(** * Assignment and signatures *)

Definition IsPreviousValidators (sf : SafroleState) (eg_timeslot : Z) : bool :=
  let curr_timeslot := sf_Timeslot sf in
  let assignment_idx := curr_timeslot / ValidatorCoreRotationPeriod in
  let previous_assignment_idx := u32 (assignment_idx - 1) in
  let eg_assignment_idx := eg_timeslot / ValidatorCoreRotationPeriod in
  if eg_assignment_idx =? curr_timeslot then false
  else if eg_assignment_idx =? previous_assignment_idx
  then eg_timeslot / EpochLength + 1 =? curr_timeslot / EpochLength
  else false.

Definition chooseValidatorSet (sf : SafroleState) (slot : Z) : list Validator :=
  if IsPreviousValidators sf slot then sf_Prev sf else sf_Curr sf.

(** What the assignment of guarantors reads. *)
Definition rotation_of (sf : SafroleState) : @RotationState Validator :=
  mkRotation (Bytes (eta2 (sf_Entropy sf))) (Bytes (eta3 (sf_Entropy sf))) (sf_Curr sf) (sf_Prev sf).

Section guarantees.
Context {HF : HashFunction} {ED : Ed25519_} {RC : ReportCodec}.

(** The assignment of the guarantee's rotation, current or previous. *)
Definition assignment_of (sf : SafroleState) (g : Guarantee) (ts : Z) : gres (list (@GuarantorAssignment Validator)) :=
  '(prev_assignments, assignments) ← or_crash (CalculateAssignments (rotation_of sf) ts);
  Ok (if ts / ValidatorCoreRotationPeriod =? g_Slot g / ValidatorCoreRotationPeriod
      then assignments else prev_assignments).

Definition checkAssignment (sf : SafroleState) (g : Guarantee) (ts : Z) : gres unit :=
  let diff := ts - g_Slot g in
  if ts mod ValidatorCoreRotationPeriod + ValidatorCoreRotationPeriod <? diff
  then Err ErrGReportEpochBeforeLast
  else
    lookup ← assignment_of sf g ts;
    check_each (λ sig,
      match idx lookup (g_ValidatorIndex sig) with
      | Some a => if CoreIndex a =? u16 (Report_CoreIndex (Report g)) then Ok tt else Err ErrGWrongAssignment
      | None => Err ErrGWrongAssignment
      end) (Signatures g).

(** Whether each signature is good; an index outside the set is a panic. *)
Fixpoint verify_signatures (signtext : list Z) (validators : list Validator)
    (l : list GuaranteeCredential) : option Z :=
  match l with
  | [] => Some 0
  | sig :: l' =>
      validator ← idx validators (g_ValidatorIndex sig);
      numErrors ← verify_signatures signtext validators l';
      Some (if Ed25519Verify (Ed25519 validator) signtext (g_Signature sig) then numErrors else numErrors + 1)
  end.

Definition VerifyValidator (g : Guarantee) (validators : list Validator) : gres unit :=
  numErrors ← or_crash (verify_signatures (computeWorkReportBytes (Report g)) validators (Signatures g));
  if 0 <? numErrors then Err ErrGBadSignature else Ok tt.

(** The checks of [VerifyGuarantee] before the signatures; [VerifyGuaranteeBasic]
    starts with the same. *)
Definition verify_common (s : GuaranteeState) (rho : Assignments) (g : Guarantee) (targetJCE : Z)
    : gres unit :=
  if negb (CheckReportSize (Report g)) then Err ErrReportSize
  else
    _ ← checkServicesExist s g;
    if TotalCores <=? Report_CoreIndex (Report g) then Err ErrGBadCoreIndex
    else if len (Signatures g) <? 2 then Err ErrGInsufficientGuarantees
    else
      _ ← CheckSortedSignatures g;
      _ ← checkReportPendingOnCore s g;
      _ ← (if 0 <? targetJCE then
             _ ← checkAssignment (gs_Safrole s) g targetJCE;
             checkReportTimeOut rho g targetJCE
           else Ok tt);
      _ ← checkTimeSlotHeader s g;
      _ ← checkRecentBlock s g;
      _ ← checkAnyPrereq s rho g;
      _ ← checkCodeHash s g;
      checkGas s g.

Definition VerifyGuarantee (s : GuaranteeState) (rho : Assignments) (g : Guarantee) (targetJCE : Z)
    : gres unit :=
  _ ← verify_common s rho g targetJCE;
  VerifyValidator g (chooseValidatorSet (gs_Safrole s) (g_Slot g)).

(** * Checks between guarantees *)

Fixpoint CheckSortedGuarantees (gs : list Guarantee) : gres unit :=
  match gs with
  | a :: (b :: _) as gs' =>
      if Report_CoreIndex (Report b) <=? Report_CoreIndex (Report a) then Err ErrGOutOfOrderGuarantee
      else CheckSortedGuarantees gs'
  | _ => Ok tt
  end.

Fixpoint check_length (p_w : gset Hash) (gs : list Guarantee) : gres unit :=
  match gs with
  | [] => Ok tt
  | g :: gs' =>
      if decide (WorkPackageHash (Report g) ∈ p_w) then Err ErrGDuplicatePackageTwoReports
      else check_length ({[WorkPackageHash (Report g)]} ∪ p_w) gs'
  end.

Definition checkLength (gs : list Guarantee) : gres unit := check_length ∅ gs.

Definition checkPrereq (s : GuaranteeState) (g : Guarantee) (EGs : list Guarantee) : gres unit :=
  let p := Prerequisites (Report g) ++ map lookup_WorkPackageHash (SegmentRootLookup (Report g)) in
  let prereqSet : gset Hash :=
    list_to_set (recent_packages s ++ map (λ e, WorkPackageHash (Report e)) EGs) in
  check_each (λ h, if decide (h ∈ prereqSet) then Ok tt else Err ErrGDependencyMissing) p.

Definition getPresentBlock (s : GuaranteeState) : list SegmentRootLookupItem := concat (map Reported (B_H s)).

(** The first entry for the package decides: right, wrong, or none. *)
Fixpoint find_lookup (item : SegmentRootLookupItem) (l : list SegmentRootLookupItem) : gres bool :=
  match l with
  | [] => Ok false
  | p :: l' =>
      if lookup_WorkPackageHash p =? lookup_WorkPackageHash item then
        if negb (SegmentRoot p =? SegmentRoot item) then Err ErrGSegmentRootLookupInvalidUnexpectedValue
        else Ok true
      else find_lookup item l'
  end.

Fixpoint find_lookups (items l : list SegmentRootLookupItem) : gres (list bool) :=
  match items with
  | [] => Ok []
  | item :: items' => b ← find_lookup item l; rest ← find_lookups items' l; Ok (b :: rest)
  end.

(** One guarantee of the block against all lookup items. *)
Fixpoint include_guarantee (e : Guarantee) (items : list SegmentRootLookupItem) (included : list bool)
    : gres (list bool) :=
  match items, included with
  | item :: items', b :: included' =>
      if WorkPackageHash (Report e) =? lookup_WorkPackageHash item then
        if negb (ExportedSegmentRoot (AvailabilitySpec (Report e)) =? SegmentRoot item)
        then Err ErrGSegmentRootLookupInvalidUnexpectedValue
        else rest ← include_guarantee e items' included'; Ok (true :: rest)
      else rest ← include_guarantee e items' included'; Ok (b :: rest)
  | _, _ => Ok []
  end.

Fixpoint include_guarantees (egs : list Guarantee) (items : list SegmentRootLookupItem)
    (included : list bool) : gres (list bool) :=
  match egs with
  | [] => Ok included
  | e :: egs' => included ← include_guarantee e items included; include_guarantees egs' items included
  end.

Definition checkRecentWorkPackage (s : GuaranteeState) (g : Guarantee) (egs : list Guarantee) : gres unit :=
  let items := SegmentRootLookup (Report g) in
  if len items =? 0 then Ok tt
  else if len (B_H s) =? 0 then Ok tt
  else
    included ← find_lookups items (getPresentBlock s);
    included ← include_guarantees egs items included;
    if forallb id included then Ok tt else Err ErrGSegmentRootLookupInvalidNotRecentBlocks.

(** * Placement *)

(** Each good signer's report count; the counts are uint16. *)
Definition bump_report (reports : gmap Hash Z) (key : Hash) : gmap Hash Z :=
  <[key := u16 (default 0 (reports !! key) + 1)]> reports.

Fixpoint tally_signatures (sf : SafroleState) (prev_assignment : list (@GuarantorAssignment Validator))
    (current : bool) (reports : gmap Hash Z) (l : list GuaranteeCredential) : gres (gmap Hash Z) :=
  match l with
  | [] => Ok reports
  | sig :: l' =>
      reports ←
        (if current then
           match idx (sf_Curr sf) (g_ValidatorIndex sig) with
           | Some v => Ok (bump_report reports (Ed25519 v))
           | None => Ok reports
           end
         else if g_ValidatorIndex sig <? len (sf_Prev sf) then
           match idx prev_assignment (g_ValidatorIndex sig) with
           | Some a => Ok (bump_report reports (Ed25519 (assigned a)))
           | None => Err ErrPrevAssignmentRange
           end
         else Ok reports);
      tally_signatures sf prev_assignment current reports l'
  end.

Definition SetAvailabilityAssignmentsByWorkReport (rho : Assignments) (core : Z) (report : WorkReport)
    (slot : Z) : Assignments :=
  <[Z.to_nat core := Some (mkCore report slot)]> rho.

(** A run that is not cancelled from outside. *)
Fixpoint ProcessGuarantees (sf : SafroleState) (prev_assignment : list (@GuarantorAssignment Validator))
    (reports : gmap Hash Z) (rho : Assignments) (guarantees : list Guarantee)
    : gres (gmap Hash Z * Assignments) :=
  match guarantees with
  | [] => Ok (reports, rho)
  | g :: guarantees' =>
      reports ← tally_signatures sf prev_assignment
        (g_Slot g / RotationPeriod =? sf_Timeslot sf / RotationPeriod) reports (Signatures g);
      let i := Report_CoreIndex (Report g) in
      if TotalCores <=? i then ProcessGuarantees sf prev_assignment reports rho guarantees'
      else
        core ← or_crash (idx rho i);
        match core with
        | None => ProcessGuarantees sf prev_assignment reports
                    (SetAvailabilityAssignmentsByWorkReport rho i (Report g) (sf_Timeslot sf)) guarantees'
        | Some _ => ProcessGuarantees sf prev_assignment reports rho guarantees'
        end
  end.

Definition ApplyStateTransitionAvailabilityAssignments (s : GuaranteeState) (rho : Assignments)
    (prev_assignment : list (@GuarantorAssignment Validator)) (guarantees : list Guarantee) (targetJCE : Z)
    : gres (gmap Hash Z * Assignments) :=
  _ ← check_each (λ g, VerifyGuarantee s rho g targetJCE) guarantees;
  _ ← CheckSortedGuarantees guarantees;
  _ ← checkLength guarantees;
  _ ← check_each (λ g, _ ← checkRecentWorkPackage s g guarantees; checkPrereq s g guarantees) guarantees;
  ProcessGuarantees (gs_Safrole s) prev_assignment ∅ rho guarantees.

End guarantees.

(** * What the checks establish *)

Lemma check_each_spec {A} (f : A → gres unit) (Q : A → Prop) l :
  (∀ a, a ∈ l → match f a with Ok _ => Q a | Err _ => True | Crash => False end) →
  match check_each f l with Ok _ => Forall Q l | Err _ => True | Crash => False end.
Proof.
  induction l as [|a l IH]; intros Hf; simpl; [constructor|].
  pose proof (Hf a ltac:(left)) as Ha. destruct (f a); cbn [mbind res_bind]; [|done..].
  assert (match check_each f l with Ok _ => Forall Q l | Err _ => True | Crash => False end) as Hl
    by (apply IH; intros b Hb; apply Hf; by right).
  destruct (check_each f l); [by constructor|done..].
Qed.

(** A check that does not panic, and what its success means. *)
Definition checks (r : gres unit) (Q : Prop) : Prop :=
  match r with Ok _ => Q | Err _ => True | Crash => False end.

Lemma checks_bind (r k : gres unit) (P Q : Prop) :
  checks r P → (P → checks k Q) → checks (_ ← r; k) (P ∧ Q).
Proof. unfold checks. destruct r; cbn [mbind res_bind]; [|done..]. intros HP HQ. specialize (HQ HP). by destruct k. Qed.

(** Go past a check of which [H : checks r P] is known. *)
Ltac pass H :=
  unfold checks in H;
  match type of H with
  | match ?r with _ => _ end => destruct r as [[]|?|]; [|done..]; cbn [mbind res_bind]
  end.

Lemma checks_impl (r : gres unit) (P Q : Prop) : checks r P → (P → Q) → checks r Q.
Proof. unfold checks. destruct r; auto. Qed.

Lemma checks_if (b : bool) e (r : gres unit) (P Q : Prop) :
  (b = false → Q) → (Q → checks r P) → checks (if b then Err e else r) (Q ∧ P).
Proof. destruct b; intros HQ HP; [done|]. specialize (HP (HQ eq_refl)). eapply checks_impl; [exact HP|]. auto. Qed.

Lemma existsb_eqb_false h (l : list Z) : existsb (Z.eqb h) l = false → h ∉ l.
Proof.
  intros E Hin. assert (existsb (Z.eqb h) l = true); [|congruence].
  apply existsb_exists. exists h. split; [by apply list_elem_of_In|apply Z.eqb_refl].
Qed.

(** Sorted signatures have distinct indices below [TotalValidators]. *)
Lemma sorted_signatures_ok prev l :
  match sorted_signatures prev l with
  | Ok _ => StronglySorted Z.lt (map g_ValidatorIndex (prev :: l)) ∧
            Forall (λ sig, g_ValidatorIndex sig < TotalValidators) l
  | Err _ => True
  | Crash => False
  end.
Proof.
  revert prev. induction l as [|sig l IH]; intros prev; simpl; [by repeat constructor|].
  destruct (Z.leb_spec TotalValidators (g_ValidatorIndex sig)); [done|].
  destruct (Z.leb_spec (g_ValidatorIndex sig) (g_ValidatorIndex prev)); [done|].
  specialize (IH sig). destruct (sorted_signatures sig l); [|done..]. destruct IH as [HS HF].
  split; [|by constructor]. constructor; [done|]. constructor; [done|].
  apply StronglySorted_inv in HS as [_ HS]. eapply Forall_impl; [exact HS|]. simpl. lia.
Qed.

Lemma CheckSortedSignatures_ok g : 2 <= len (Signatures g) →
  Forall (λ sig, 0 <= g_ValidatorIndex sig) (Signatures g) →
  checks (CheckSortedSignatures g) (NoDup (map g_ValidatorIndex (Signatures g)) ∧
    Forall (λ sig, 0 <= g_ValidatorIndex sig < TotalValidators) (Signatures g)).
Proof.
  unfold CheckSortedSignatures. destruct (Signatures g) as [|sig [|sig' l]]; [unfold len; simpl; lia..|].
  intros _ HP. pose proof (sorted_signatures_ok sig (sig' :: l)) as HS.
  unfold checks. destruct (sorted_signatures _ _); [|done..]. destruct HS as [HS HF]. split.
  - clear -HS. induction HS as [|a l0 HS IH HF]; constructor; [|done].
    intros Hin. rewrite Forall_forall in HF. specialize (HF _ Hin). lia.
  - rewrite Forall_forall in HP, HF |- *. intros s Hs. split; [by apply HP|].
    apply elem_of_cons in Hs as [-> |Hs]; [|by apply HF].
    apply StronglySorted_inv in HS as [_ HS]. simpl in HS. inversion_clear HS.
    specialize (HF sig' ltac:(left)). simpl in *. lia.
Qed.

Lemma idx_Some {A} (l : list A) i : 0 <= i < len l → ∃ x, idx l i = Some x ∧ l !! Z.to_nat i = Some x.
Proof.
  intros Hi. destruct (lookup_lt_is_Some_2 l (Z.to_nat i)) as [x Hx]; [unfold len in Hi; lia|].
  exists x. unfold idx. by replace (0 <=? i) with true by lia.
Qed.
--------
**TASK DIRECTIONS**
In the data above, retype exactly and only the lines between the one holding "<[Z.to_nat core := Some" and the one holding "Fixpoint ProcessGuarantees (sf", inclusive.

**RESULT OF THE EXERCISE**
  <[Z.to_nat core := Some (mkCore report slot)]> rho.

(** A run that is not cancelled from outside. *)
Fixpoint ProcessGuarantees (sf : SafroleState) (prev_assignment : list (@GuarantorAssignment Validator))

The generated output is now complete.